Friday Drinks…Waikato Draught
As a friend of mine from Hamilton is coming down to stay, in his honour I dedicate this beer review to him. However, if he thinks he is going to offload any of this onto me, he can bloody well pack himself back on a plane and head back to whence he came.
Now this review comes to you with a twist. I have not had a drink of Waikato Draught since I was in the Navy about 20 years ago. The stuff is vile, filth, and sometimes has me waking in the middle of the night in cold sweats…as if it had been poured (fetched is probably a better term) directly from the Waikato River itself; if the Taniwha who supposedly exists just south of Mercer does in fact urinate, I would guess this is probably what it would taste like.
So why did I drink it? Simple…there was nothing else, and when you are stuck on a ship that is hundreds of miles from any land for days on end, things start to get desperate, and I’m not talking about the lack of female company thank you!
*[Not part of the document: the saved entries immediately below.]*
(* ===== verification/Files.v ===== *)
(** * internal/manifest: file blobs, and rekeying a subtree

    The file half of the namespace over the interface [Blobs]: storing and
    loading the bytes of a file (the loops of internal/pipeline seen through the
    blob layer; [vault_store_file] relates the two), StoreFileManifest and
    LoadFileManifest (file.go), and Rekey (rekey.go). *)

From Stdlib Require Import Ascii.
From S2P Require Import Prelude GoLib Store Crypto Stripe Erasure Chunk Pipeline Blobs Codec Manifest Namespace.

(** The file codec, with the texts it represents. *)
Class FileJson `{DirJson} := {
  file_json :: Json fileManifestJSON;
  file_json_ok : ∀ m, utf8 (fm_Name m) → meta_utf8 (fm_Meta m) → json_ok (file_to_json m);
  meta_utf8_versions : ∀ m cv mv, meta_utf8 m →  (* version tokens are byte strings: base64 *)
    meta_utf8 (mkMeta (md_Mode m) (md_Uid m) (md_Gid m) (md_ModTimeNS m) (md_ChangeTimeNS m) (md_AccessTimeNS m) (md_BirthTimeNS m)
      (md_Flags m) (md_ContentType m) (md_SymlinkTarget m) (md_Xattr m) cv mv);
}.

Section files.
Context `{Hj : DirJson} `{Hfj : !FileJson} {W : Type} `{Hb : !Blobs W} (cfg : Config).
Implicit Types (w : W) (c : ReadCap) (m : FileManifest).

(** The loop of pipeline.StoreFile; each chunk is stored as a blob. *)
Fixpoint put_chunks (items : list (result chunk_err bytes)) m w : W * result pipeline_err FileManifest :=
  match items with
  | [] => (w, Ok m)
  | Err e :: _ => (w, Err (PChunk e))
  | Ok plain :: items =>
      let '(w, r) := blob_put cfg plain w in
      match r with
      | Err e => (w, Err e)
      | Ok ref =>
          put_chunks items (mkFile (fm_Name m) (fm_Params m) (i64 (fm_Size m + Z.of_nat (length plain)))
            (fm_Meta m) (fm_Chunks m ++ [ref])) w
      end
  end.
Definition file_put (r : Reader) w : W * result pipeline_err FileManifest :=
  put_chunks (Fixed r (cf_ChunkSize cfg)) (mkFile "" cfg 0 zeroMeta []) w.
Posted to HMNZS Waikato we had an obligation (read Satanic Pact) with the brewers (HMNZS Tui stocked Tui) to carry their product on board, and as Beer & Wine Officer I had to oversee the loading of anywhere up to 10 or more pallets of this stuff below decks depending on the length of cruise.
When rum rations ended (“splice the main brace”) all ratings were rationed two cans per person, per night. They were required to drink it then and there but as was customary it was stashed to be consumed the night before entering home port again, much to the consternation of wives and girlfriends. It was one of my jobs to try to locate it, something which was only given cursory due. I could understand them hiding it, if they weren’t in fact biffing it over the side, but if they wanted to subject themselves to such sadomasochistic tendencies, who am I to stand in their way?
Still, without knocking it too much, it made a great lubricant when the oil bearing bust on the main shafts, and at times it could be used to top up the diesel tanks.
Best served in a dog’s bowl, or as a weed-killer. Not to be consumed in public.